───── SUPPLIED DATA

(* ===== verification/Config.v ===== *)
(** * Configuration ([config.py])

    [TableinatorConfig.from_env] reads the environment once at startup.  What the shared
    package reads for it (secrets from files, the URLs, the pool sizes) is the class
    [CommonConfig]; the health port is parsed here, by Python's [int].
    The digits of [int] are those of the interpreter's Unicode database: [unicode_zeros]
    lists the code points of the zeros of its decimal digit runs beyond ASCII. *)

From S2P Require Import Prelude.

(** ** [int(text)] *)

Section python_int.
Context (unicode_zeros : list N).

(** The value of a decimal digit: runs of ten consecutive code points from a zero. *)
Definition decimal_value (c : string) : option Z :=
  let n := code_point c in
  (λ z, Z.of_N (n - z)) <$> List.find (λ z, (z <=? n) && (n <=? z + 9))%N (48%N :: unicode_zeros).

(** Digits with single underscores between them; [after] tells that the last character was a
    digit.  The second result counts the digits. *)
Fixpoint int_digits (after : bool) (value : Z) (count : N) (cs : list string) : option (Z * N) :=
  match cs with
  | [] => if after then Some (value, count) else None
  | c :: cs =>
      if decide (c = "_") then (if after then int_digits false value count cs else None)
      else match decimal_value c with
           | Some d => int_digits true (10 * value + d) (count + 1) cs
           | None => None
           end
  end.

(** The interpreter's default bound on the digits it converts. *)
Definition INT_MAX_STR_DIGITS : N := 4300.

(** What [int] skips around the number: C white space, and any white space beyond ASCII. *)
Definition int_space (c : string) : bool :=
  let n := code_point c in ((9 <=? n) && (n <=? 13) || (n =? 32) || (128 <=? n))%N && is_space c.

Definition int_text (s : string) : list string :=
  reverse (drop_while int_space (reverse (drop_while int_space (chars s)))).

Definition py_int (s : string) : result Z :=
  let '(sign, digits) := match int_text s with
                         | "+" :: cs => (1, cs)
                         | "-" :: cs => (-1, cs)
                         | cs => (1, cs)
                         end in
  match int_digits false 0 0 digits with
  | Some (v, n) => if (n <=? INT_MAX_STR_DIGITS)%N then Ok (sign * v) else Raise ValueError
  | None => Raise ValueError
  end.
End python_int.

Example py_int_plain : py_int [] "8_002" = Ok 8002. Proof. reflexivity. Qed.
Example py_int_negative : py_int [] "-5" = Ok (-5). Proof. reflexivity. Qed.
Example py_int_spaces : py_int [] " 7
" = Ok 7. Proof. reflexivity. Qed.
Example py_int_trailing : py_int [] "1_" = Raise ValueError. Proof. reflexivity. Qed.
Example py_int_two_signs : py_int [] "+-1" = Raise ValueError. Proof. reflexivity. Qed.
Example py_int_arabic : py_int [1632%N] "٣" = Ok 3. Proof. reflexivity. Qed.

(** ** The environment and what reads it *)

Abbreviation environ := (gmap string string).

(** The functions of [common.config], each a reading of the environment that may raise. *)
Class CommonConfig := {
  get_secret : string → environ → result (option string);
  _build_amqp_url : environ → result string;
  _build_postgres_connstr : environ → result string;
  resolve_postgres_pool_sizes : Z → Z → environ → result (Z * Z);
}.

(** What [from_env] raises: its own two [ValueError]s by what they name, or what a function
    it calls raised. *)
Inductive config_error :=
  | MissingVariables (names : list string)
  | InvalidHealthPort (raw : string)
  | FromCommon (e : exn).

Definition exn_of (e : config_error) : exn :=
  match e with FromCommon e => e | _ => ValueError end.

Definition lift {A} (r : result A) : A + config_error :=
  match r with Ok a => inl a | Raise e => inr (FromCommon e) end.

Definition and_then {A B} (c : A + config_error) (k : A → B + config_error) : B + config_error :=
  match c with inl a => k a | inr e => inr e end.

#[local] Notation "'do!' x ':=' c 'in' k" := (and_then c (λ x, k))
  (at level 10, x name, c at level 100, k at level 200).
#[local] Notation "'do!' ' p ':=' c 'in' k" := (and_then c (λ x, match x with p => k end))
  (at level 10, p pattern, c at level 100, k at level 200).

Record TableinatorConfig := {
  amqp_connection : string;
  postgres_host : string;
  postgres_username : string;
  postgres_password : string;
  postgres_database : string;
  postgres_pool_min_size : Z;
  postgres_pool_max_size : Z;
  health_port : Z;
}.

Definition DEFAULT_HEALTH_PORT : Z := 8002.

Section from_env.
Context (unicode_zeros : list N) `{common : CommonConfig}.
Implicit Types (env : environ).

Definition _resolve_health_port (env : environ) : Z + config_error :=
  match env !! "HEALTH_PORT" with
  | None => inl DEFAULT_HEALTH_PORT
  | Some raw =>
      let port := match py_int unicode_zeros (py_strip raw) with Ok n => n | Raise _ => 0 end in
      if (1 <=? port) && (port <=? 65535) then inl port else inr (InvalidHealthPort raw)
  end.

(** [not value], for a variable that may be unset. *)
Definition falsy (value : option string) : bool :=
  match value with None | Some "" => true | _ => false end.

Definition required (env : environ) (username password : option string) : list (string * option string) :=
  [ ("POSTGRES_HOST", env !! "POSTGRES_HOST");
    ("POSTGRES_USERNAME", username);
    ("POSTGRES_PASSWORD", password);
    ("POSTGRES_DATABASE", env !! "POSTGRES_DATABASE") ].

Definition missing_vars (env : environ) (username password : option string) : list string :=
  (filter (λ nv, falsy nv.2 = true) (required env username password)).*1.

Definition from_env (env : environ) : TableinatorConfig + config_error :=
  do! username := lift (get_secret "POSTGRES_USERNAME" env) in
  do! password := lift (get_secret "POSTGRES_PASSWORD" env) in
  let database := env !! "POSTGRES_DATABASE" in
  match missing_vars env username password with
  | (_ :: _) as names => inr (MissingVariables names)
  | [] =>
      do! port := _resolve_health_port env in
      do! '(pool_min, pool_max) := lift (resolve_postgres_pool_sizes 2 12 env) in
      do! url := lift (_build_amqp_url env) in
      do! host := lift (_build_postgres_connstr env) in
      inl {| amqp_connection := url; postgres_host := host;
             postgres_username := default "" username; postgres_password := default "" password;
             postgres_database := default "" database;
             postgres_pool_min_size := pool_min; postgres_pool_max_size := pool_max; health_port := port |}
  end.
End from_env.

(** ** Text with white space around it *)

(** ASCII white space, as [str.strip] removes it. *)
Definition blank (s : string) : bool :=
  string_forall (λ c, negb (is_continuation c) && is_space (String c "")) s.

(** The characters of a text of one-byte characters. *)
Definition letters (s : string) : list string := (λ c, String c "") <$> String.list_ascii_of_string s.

──────────

→ **WORK TO BE COMPLETED**
Please restate every line of the records exactly.

→ **ANSWER TO THE EXERCISE**
(* ===== verification/Config.v ===== *)
(** * Configuration ([config.py])

    [TableinatorConfig.from_env] reads the environment once at startup.  What the shared
    package reads for it (secrets from files, the URLs, the pool sizes) is the class
    [CommonConfig]; the health port is parsed here, by Python's [int].
    The digits of [int] are those of the interpreter's Unicode database: [unicode_zeros]
    lists the code points of the zeros of its decimal digit runs beyond ASCII. *)

From S2P Require Import Prelude.

(** ** [int(text)] *)

Section python_int.
Context (unicode_zeros : list N).

(** The value of a decimal digit: runs of ten consecutive code points from a zero. *)
Definition decimal_value (c : string) : option Z :=
  let n := code_point c in
  (λ z, Z.of_N (n - z)) <$> List.find (λ z, (z <=? n) && (n <=? z + 9))%N (48%N :: unicode_zeros).

(** Digits with single underscores between them; [after] tells that the last character was a
    digit.  The second result counts the digits. *)
Fixpoint int_digits (after : bool) (value : Z) (count : N) (cs : list string) : option (Z * N) :=
  match cs with
  | [] => if after then Some (value, count) else None
  | c :: cs =>
      if decide (c = "_") then (if after then int_digits false value count cs else None)
      else match decimal_value c with
           | Some d => int_digits true (10 * value + d) (count + 1) cs
           | None => None
           end
  end.

(** The interpreter's default bound on the digits it converts. *)
Definition INT_MAX_STR_DIGITS : N := 4300.

(** What [int] skips around the number: C white space, and any white space beyond ASCII. *)
Definition int_space (c : string) : bool :=
  let n := code_point c in ((9 <=? n) && (n <=? 13) || (n =? 32) || (128 <=? n))%N && is_space c.

Definition int_text (s : string) : list string :=
  reverse (drop_while int_space (reverse (drop_while int_space (chars s)))).

Definition py_int (s : string) : result Z :=
  let '(sign, digits) := match int_text s with
                         | "+" :: cs => (1, cs)
                         | "-" :: cs => (-1, cs)
                         | cs => (1, cs)
                         end in
  match int_digits false 0 0 digits with
  | Some (v, n) => if (n <=? INT_MAX_STR_DIGITS)%N then Ok (sign * v) else Raise ValueError
  | None => Raise ValueError
  end.
End python_int.

Example py_int_plain : py_int [] "8_002" = Ok 8002. Proof. reflexivity. Qed.
Example py_int_negative : py_int [] "-5" = Ok (-5). Proof. reflexivity. Qed.
Example py_int_spaces : py_int [] " 7
" = Ok 7. Proof. reflexivity. Qed.
Example py_int_trailing : py_int [] "1_" = Raise ValueError. Proof. reflexivity. Qed.
Example py_int_two_signs : py_int [] "+-1" = Raise ValueError. Proof. reflexivity. Qed.
Example py_int_arabic : py_int [1632%N] "٣" = Ok 3. Proof. reflexivity. Qed.

(** ** The environment and what reads it *)

Abbreviation environ := (gmap string string).

(** The functions of [common.config], each a reading of the environment that may raise. *)
Class CommonConfig := {
  get_secret : string → environ → result (option string);
  _build_amqp_url : environ → result string;
  _build_postgres_connstr : environ → result string;
  resolve_postgres_pool_sizes : Z → Z → environ → result (Z * Z);
}.

(** What [from_env] raises: its own two [ValueError]s by what they name, or what a function
    it calls raised. *)
Inductive config_error :=
  | MissingVariables (names : list string)
  | InvalidHealthPort (raw : string)
  | FromCommon (e : exn).

Definition exn_of (e : config_error) : exn :=
  match e with FromCommon e => e | _ => ValueError end.

Definition lift {A} (r : result A) : A + config_error :=
  match r with Ok a => inl a | Raise e => inr (FromCommon e) end.

Definition and_then {A B} (c : A + config_error) (k : A → B + config_error) : B + config_error :=
  match c with inl a => k a | inr e => inr e end.

#[local] Notation "'do!' x ':=' c 'in' k" := (and_then c (λ x, k))
  (at level 10, x name, c at level 100, k at level 200).
#[local] Notation "'do!' ' p ':=' c 'in' k" := (and_then c (λ x, match x with p => k end))
  (at level 10, p pattern, c at level 100, k at level 200).

Record TableinatorConfig := {
  amqp_connection : string;
  postgres_host : string;
  postgres_username : string;
  postgres_password : string;
  postgres_database : string;
  postgres_pool_min_size : Z;
  postgres_pool_max_size : Z;
  health_port : Z;
}.

Definition DEFAULT_HEALTH_PORT : Z := 8002.

Section from_env.
Context (unicode_zeros : list N) `{common : CommonConfig}.
Implicit Types (env : environ).

Definition _resolve_health_port (env : environ) : Z + config_error :=
  match env !! "HEALTH_PORT" with
  | None => inl DEFAULT_HEALTH_PORT
  | Some raw =>
      let port := match py_int unicode_zeros (py_strip raw) with Ok n => n | Raise _ => 0 end in
      if (1 <=? port) && (port <=? 65535) then inl port else inr (InvalidHealthPort raw)
  end.

(** [not value], for a variable that may be unset. *)
Definition falsy (value : option string) : bool :=
  match value with None | Some "" => true | _ => false end.

Definition required (env : environ) (username password : option string) : list (string * option string) :=
  [ ("POSTGRES_HOST", env !! "POSTGRES_HOST");
    ("POSTGRES_USERNAME", username);
    ("POSTGRES_PASSWORD", password);
    ("POSTGRES_DATABASE", env !! "POSTGRES_DATABASE") ].

Definition missing_vars (env : environ) (username password : option string) : list string :=
  (filter (λ nv, falsy nv.2 = true) (required env username password)).*1.

Definition from_env (env : environ) : TableinatorConfig + config_error :=
  do! username := lift (get_secret "POSTGRES_USERNAME" env) in
  do! password := lift (get_secret "POSTGRES_PASSWORD" env) in
  let database := env !! "POSTGRES_DATABASE" in
  match missing_vars env username password with
  | (_ :: _) as names => inr (MissingVariables names)
  | [] =>
      do! port := _resolve_health_port env in
      do! '(pool_min, pool_max) := lift (resolve_postgres_pool_sizes 2 12 env) in
      do! url := lift (_build_amqp_url env) in
      do! host := lift (_build_postgres_connstr env) in
      inl {| amqp_connection := url; postgres_host := host;
             postgres_username := default "" username; postgres_password := default "" password;
             postgres_database := default "" database;
             postgres_pool_min_size := pool_min; postgres_pool_max_size := pool_max; health_port := port |}
  end.
End from_env.

(** ** Text with white space around it *)

(** ASCII white space, as [str.strip] removes it. *)
Definition blank (s : string) : bool :=
  string_forall (λ c, negb (is_continuation c) && is_space (String c "")) s.

(** The characters of a text of one-byte characters. *)
Definition letters (s : string) : list string := (λ c, String c "") <$> String.list_ascii_of_string s.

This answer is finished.